About this task: The records below hold a stretch from the line with "(Ok (a, d), h)" through the line with "wg private_key) d;"; return exactly those lines, ends included, and nothing more.
-------- Input data --------
Definition on_device {A} (m : M Error dstate A) (d : dstate) : HM (A * dstate) := λ h,
  match m d with
  | Ret (Ok a, d) => Ret (Ok (a, d), h)
  | Ret (Err e, _) => Ret (Err e, h)
  | Panic => Panic
  end.

Definition next_iface (c : statics) : Z * statics :=
  (c.(NEXT_IFACE_IDX), MkStatics (wrap 64 (c.(NEXT_IFACE_IDX) + 1)) c.(NEXT_PORT) c.(NEXT_IP) c.(NEXT_IP_V6)).

(** The first half of a test: a device with a port and a key. *)
Definition configured_device (config : DeviceConfig) : HM (WGHandle * dstate * Z * bytes) :=
  port ← counter next_port;
  private_key ← zoom h_env with_h_env (fill_bytes 32);
  let public_key := x25519_public private_key in
  addr_v4 ← counter next_ip;
  addr_v6 ← counter next_ip_v6;
  idx ← counter next_iface;
  '(wg, d) ← zoom h_fds with_h_fds (init_with_config os lfsr w o idx addr_v4 addr_v6 config);
  '(reply, d) ← on_device (wg_set_port wg port) d;
  _ ← assert_ (bool_decide (reply = ok_reply));
  '(reply, d) ← on_device (wg_set_key wg private_key) d;
  _ ← assert_ (bool_decide (reply = ok_reply));
  mret (wg, d, port, public_key).

Definition socket_addr (ip : IpAddr) (port : Z) : SocketAddr :=
  match ip with V4 b => SockV4 b port | V6 b => SockV6 b port 0 end.

(** A new peer with an address of its own in the tunnel, of IPv6 or not, which
    is started and made known to the device. *)
Definition join_peer (endpoint_ip : IpAddr) (ipv6 : bool) (wg : WGHandle) (d : dstate) (port : Z) (public_key : bytes) :
    HM (TestPeer * WGHandle * dstate) :=
  peer_port ← counter next_port;
  ip ← counter (if ipv6 then next_ip_v6 else next_ip);
  peer ← TestPeer_new (socket_addr endpoint_ip peer_port) [MkAllowedIP ip (if ipv6 then 128 else 32)];
  peer ← start_in_container can_run can_write peer public_key (if ipv6 then wg.(wg_addr_v6) else wg.(wg_addr_v4)) port;
  '(wg, d) ← on_device (add_peer wg peer) d;
  mret (peer, wg, d).

(** A request, and the key that has to come back. *)
Definition request_and_check (peer : TestPeer) (n : nat) : HM () :=
  files ← gets h_files;
  response ← get_request peer (serve files peer n);
  assert_ (bool_decide (response = encode_hex (x25519_public peer.(tp_key)))).

Definition start_test (config : DeviceConfig) (endpoint_ip : IpAddr) (ipv6 : bool) : HM () :=
  '(wg, d, port, public_key) ← configured_device config;
  '(peer, wg, d) ← join_peer endpoint_ip ipv6 wg d port public_key;
  wg ← wg_start can_run wg;
  _ ← request_and_check peer 0;
  for_each wg.(wg_peers) (TestPeer_drop can_run).

Definition not_connected : DeviceConfig := MkConfig 2 false true (-1).
Definition localhost_v4 : IpAddr := v4 127 0 0 1.
Definition localhost_v6 : IpAddr := V6 ([0; 0; 0; 0; 0; 0; 0; 1] ≫= to_be_bytes 2).

Definition test_wg_start_ipv4_non_connected : HM () := start_test not_connected localhost_v4 false.
Definition test_wg_start_ipv4 : HM () := start_test test_config localhost_v4 false.
Definition test_wg_start_ipv6 : HM () := start_test test_config localhost_v4 true.
Definition test_wg_start_ipv6_endpoint : HM () := start_test test_config localhost_v6 true.
Definition test_wg_start_ipv6_endpoint_not_connected : HM () := start_test not_connected localhost_v6 true.

Fixpoint join_peers (n : nat) (ipv6 : bool) (wg : WGHandle) (d : dstate) (port : Z) (public_key : bytes) : HM (WGHandle * dstate) :=
  match n with
  | O => mret (wg, d)
  | S n =>
    '(_, wg, d) ← join_peer localhost_v4 ipv6 wg d port public_key;
    join_peers n ipv6 wg d port public_key
  end.

(** The thread of a peer: a hundred requests.  The threads change nothing that
    another one reads, so they run one after the other here. *)
Definition peer_thread (p : TestPeer) : HM () :=
  _ ← for_each (seq 0 100) (request_and_check p);
  TestPeer_drop can_run p.

Definition concurrent_test (ipv6 : bool) : HM () :=
  '(wg, d, port, public_key) ← configured_device test_config;
  '(wg, d) ← join_peers 5 ipv6 wg d port public_key;
  wg ← wg_start can_run wg;
  for_each wg.(wg_peers) peer_thread.

Definition test_wg_concurrent : HM () := concurrent_test false.
Definition test_wg_concurrent_v6 : HM () := concurrent_test true.
End Tests.

(** ** What the client reads *)

Definition crlf : bytes := [byte.of_Z 13; newline].
Definition space : byte := byte.of_Z 32.

(** Characters that are no white space. *)
Definition blanks (chars : list bytes) : Prop :=
  Forall (λ w, w ≠ [] ∧ Forall (λ b, ¬ printable b) w) chars.

Lemma white_space_check : forallb (λ w, negb (bool_decide (w = [])) &&
  forallb (λ b, negb ((32 <? code b) && (code b <? 127))) w) white_space = true.
Proof. vm_compute. reflexivity. Qed.

Lemma white_space_blanks : blanks white_space ∧ blanks (map (@rev byte) white_space).
Proof.
  assert (Hb : blanks white_space).
  { apply List.Forall_forall. intros w Hw.
    pose proof (proj1 (forallb_forall _ _) white_space_check w Hw) as [Hne Hall]%andb_prop.
    rewrite negb_true_iff, bool_decide_eq_false in Hne. split; [done|]. apply List.Forall_forall. intros b Hb [Hlo Hhi].
    pose proof (proj1 (forallb_forall _ _) Hall b Hb) as Ho. cbv beta in Ho.
    by rewrite (proj2 (Z.ltb_lt _ _) Hlo), (proj2 (Z.ltb_lt _ _) Hhi) in Ho. }
  split; [done|]. apply Forall_map. eapply Forall_impl; [exact Hb|]. intros w [Hne Hw]. split.
  - intros Hr. apply Hne. by rewrite <- (rev_involutive w), Hr.
  - by apply Forall_rev.
Qed.
(** What is told is what happened: the byte is 1 exactly when the process goes
    on to serve, and then it made the device and, unless told to keep them, has
    left the privileges of the superuser for good. *)
Lemma launch_told s fds c r p :
  launch s (fds, c) = Ret (r, p) →
  ∃ b h, r = Ok (b, h) ∧ (b = 1 ∧ is_Some h ∨ b = 0 ∧ h = None) ∧
    (∀ x, h = Some x → DeviceHandle_new os lfsr w o s.(s_tun_name) s.(s_config) fds = Ret (Ok x, p.1) ∧
      (s.(s_keep_privileges) = true → p.2 = c) ∧
      (s.(s_keep_privileges) = false → root c → ∃ uid gid, uid ≠ 0 ∧ gid ≠ 0 ∧ ∀ xs, is_user uid gid (after_calls xs p.2))).
Proof.
  unfold launch, attempt, zoom, mbind, M_bind, mret, M_ret. cbn [fst snd].
  destruct (DeviceHandle_new os lfsr w o s.(s_tun_name) s.(s_config) fds) as [[[x|e] fds']|]; [| |done].
  2:{ intros [= <- <-]. exists 0, None. split; [done|]. split; [by right|done]. }
  destruct s.(s_keep_privileges).
  { intros [= <- <-]. exists 1, (Some x). split; [done|]. split; [by left|]. intros y [= <-]. done. }
  cbn [fst snd]. destruct (drop_privileges getlogin getpwnam c) as [[[[]|e] c']|] eqn:Hd; [| |done]; intros [= <- <-].
  - exists 1, (Some x). split; [done|]. split; [by left|]. intros y [= <-]. split_and!; [done..|]. intros _ Hroot.
    destruct (proj1 (privileges_dropped getlogin getpwnam c Hroot) c' Hd) as (un & uid & gid & _ & _ & Hu & Hg & Hxs).
    exists uid, gid. split_and!; [done..|]. intros xs. apply Hxs.
  - exists 0, None. split; [done|]. split; [by right|done].
Qed.

(** ** The foreground *)

(** Where the log goes. *)
Inductive log_target : Type :=
| LogFile (log : bytes)
| Terminal.

(** The pair of sockets, and the log: a file that cannot be created is a panic. *)
Definition prepare (pair : bool) (create : bytes → bool) (m : arg_matches) (background : bool) : outcome log_target :=
  if pair then
    if background then obind (get_string m "log") (λ log, if create log then Ret (LogFile log) else Panic)
    else Ret Terminal
  else Panic.

(** How [main] ends up: waiting for the workers, or gone. *)
Inductive ending : Type :=
| Serves (handle : boot * dstate * Z)
| Exits (code : Z).

(** [main] with [--foreground]: no process is forked, and the bytes that are
    sent on the pair are not read. *)
Definition main_foreground (level_from_str : bytes → bool) (pair : bool) (create : bytes → bool) (m : arg_matches)
    (p : gset Z * cred) : outcome (ending * (gset Z * cred)) :=
  obind (read_settings level_from_str m) (λ s,
  obind (prepare pair create m s.(s_background)) (λ _,
  match launch s p with
  | Ret (Ok (_, Some handle), p') => Ret (Serves handle, p')
  | Ret (Ok (_, None), p') => Ret (Exits 1, p')
  | _ => Panic
  end)).

(** In the foreground [main] serves the device that its arguments ask for, with
    the privileges dropped unless it was told to keep them, or exits with the
    code 1.  It needs no log file, and panics only where making the device or
    dropping the privileges does. *)
Lemma foreground_serves level_from_str create m fds c tfd :
  clap_gives m → (∀ s, s ∈ verbosities → level_from_str s = true) →
  m "foreground"%string = Some (AFlag true) → m "tun-fd"%string = Some (AIsize tfd) → tfd < 0 →
  ∃ s, read_settings level_from_str m = Ret s ∧ s.(s_background) = false ∧
    match main_foreground level_from_str true create m (fds, c) with
    | Ret (Serves h, p') => DeviceHandle_new os lfsr w o s.(s_tun_name) s.(s_config) fds = Ret (Ok h, p'.1) ∧
        (s.(s_keep_privileges) = false → root c → ∃ uid gid, uid ≠ 0 ∧ gid ≠ 0 ∧ ∀ xs, is_user uid gid (after_calls xs p'.2))
    | Ret (Exits code, _) => code = 1
    | Panic => launch s (fds, c) = Panic
    end.
Proof.
  intros Hm Hl Hf Ht Hneg. destruct (settings_read_ok level_from_str m tfd Hm Hl Ht Hneg) as (f & nm & th & u & cn & q & k & Hr & Hf' & _).
  rewrite Hf in Hf'. injection Hf' as <-. eexists. split; [exact Hr|]. split; [done|].
  unfold main_foreground, prepare. rewrite Hr. cbn [obind s_background negb].
  match goal with |- context [launch ?x ?y] => destruct (launch x y) as [[r p']|] eqn:Hlaunch; [|done] end.
  destruct (launch_told _ _ _ _ _ Hlaunch) as (b & h & -> & _ & Hh). destruct h as [h|]; [|done].
  destruct (Hh h eq_refl) as (Hnew & _ & Hdrop). by split.
Qed.
End Launch.

(** ** Starting in the background *)

(** [start] of [Daemonize] forks, and returns in the daemon.  The process that
    the user started is the starter. *)
Inductive process : Type := Starter | Daemon.

#[global] Instance process_eq_dec : EqDecision process.
Proof. solve_decision. Defined.

(** Where a process is: in the action it gave to [Daemonize], which waits for a
    byte on the second socket; making the device; dropping the privileges;
    sending a byte on the first socket; serving; or gone. *)
Inductive phase : Type :=
| PAction
| PMake
| PDrop
| PTell (b : Z)
| PServe
| PExit (code : Z).

Inductive said : Type := Started | Failed.

(** The bytes that were sent and not received; a pair of sockets outlives a
    fork in both processes. *)
Record start := MkStart {
  st_bytes : list Z;
  st_starter : phase;
  st_daemon : phase;
  st_said : list said;
}.

Definition phase_of (p : process) (s : start) : phase := match p with Starter => s.(st_starter) | Daemon => s.(st_daemon) end.
Definition goes (p : process) (ph : phase) (s : start) : start :=
  match p with
  | Starter => MkStart s.(st_bytes) ph s.(st_daemon) s.(st_said)
  | Daemon => MkStart s.(st_bytes) s.(st_starter) ph s.(st_said)
  end.
Definition with_bytes (l : list Z) (s : start) : start := MkStart l s.(st_starter) s.(st_daemon) s.(st_said).
Definition says (x : said) (s : start) : start := MkStart s.(st_bytes) s.(st_starter) s.(st_daemon) (s.(st_said) ++ [x]).

Section Background.
(** [runs] is the process in which [Daemonize] runs the action; [made] and
    [dropped] say whether [DeviceHandle::new] and [drop_privileges] succeed,
    [keep] is the flag that keeps the privileges. *)
Context (runs : process) (made dropped keep : bool).

(** After the fork the starter has nothing left to do but the action, if it is
    the one to run it; the daemon goes on once [start] returns. *)
Definition forked : start :=
  match runs with
  | Starter => MkStart [] PAction PMake []
  | Daemon => MkStart [] (PExit 0) PAction []
  end.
--------
Finished exercise:
  | Ret (Ok a, d) => Ret (Ok (a, d), h)
  | Ret (Err e, _) => Ret (Err e, h)
  | Panic => Panic
  end.

Definition next_iface (c : statics) : Z * statics :=
  (c.(NEXT_IFACE_IDX), MkStatics (wrap 64 (c.(NEXT_IFACE_IDX) + 1)) c.(NEXT_PORT) c.(NEXT_IP) c.(NEXT_IP_V6)).

(** The first half of a test: a device with a port and a key. *)
Definition configured_device (config : DeviceConfig) : HM (WGHandle * dstate * Z * bytes) :=
  port ← counter next_port;
  private_key ← zoom h_env with_h_env (fill_bytes 32);
  let public_key := x25519_public private_key in
  addr_v4 ← counter next_ip;
  addr_v6 ← counter next_ip_v6;
  idx ← counter next_iface;
  '(wg, d) ← zoom h_fds with_h_fds (init_with_config os lfsr w o idx addr_v4 addr_v6 config);
  '(reply, d) ← on_device (wg_set_port wg port) d;
  _ ← assert_ (bool_decide (reply = ok_reply));
  '(reply, d) ← on_device (wg_set_key wg private_key) d;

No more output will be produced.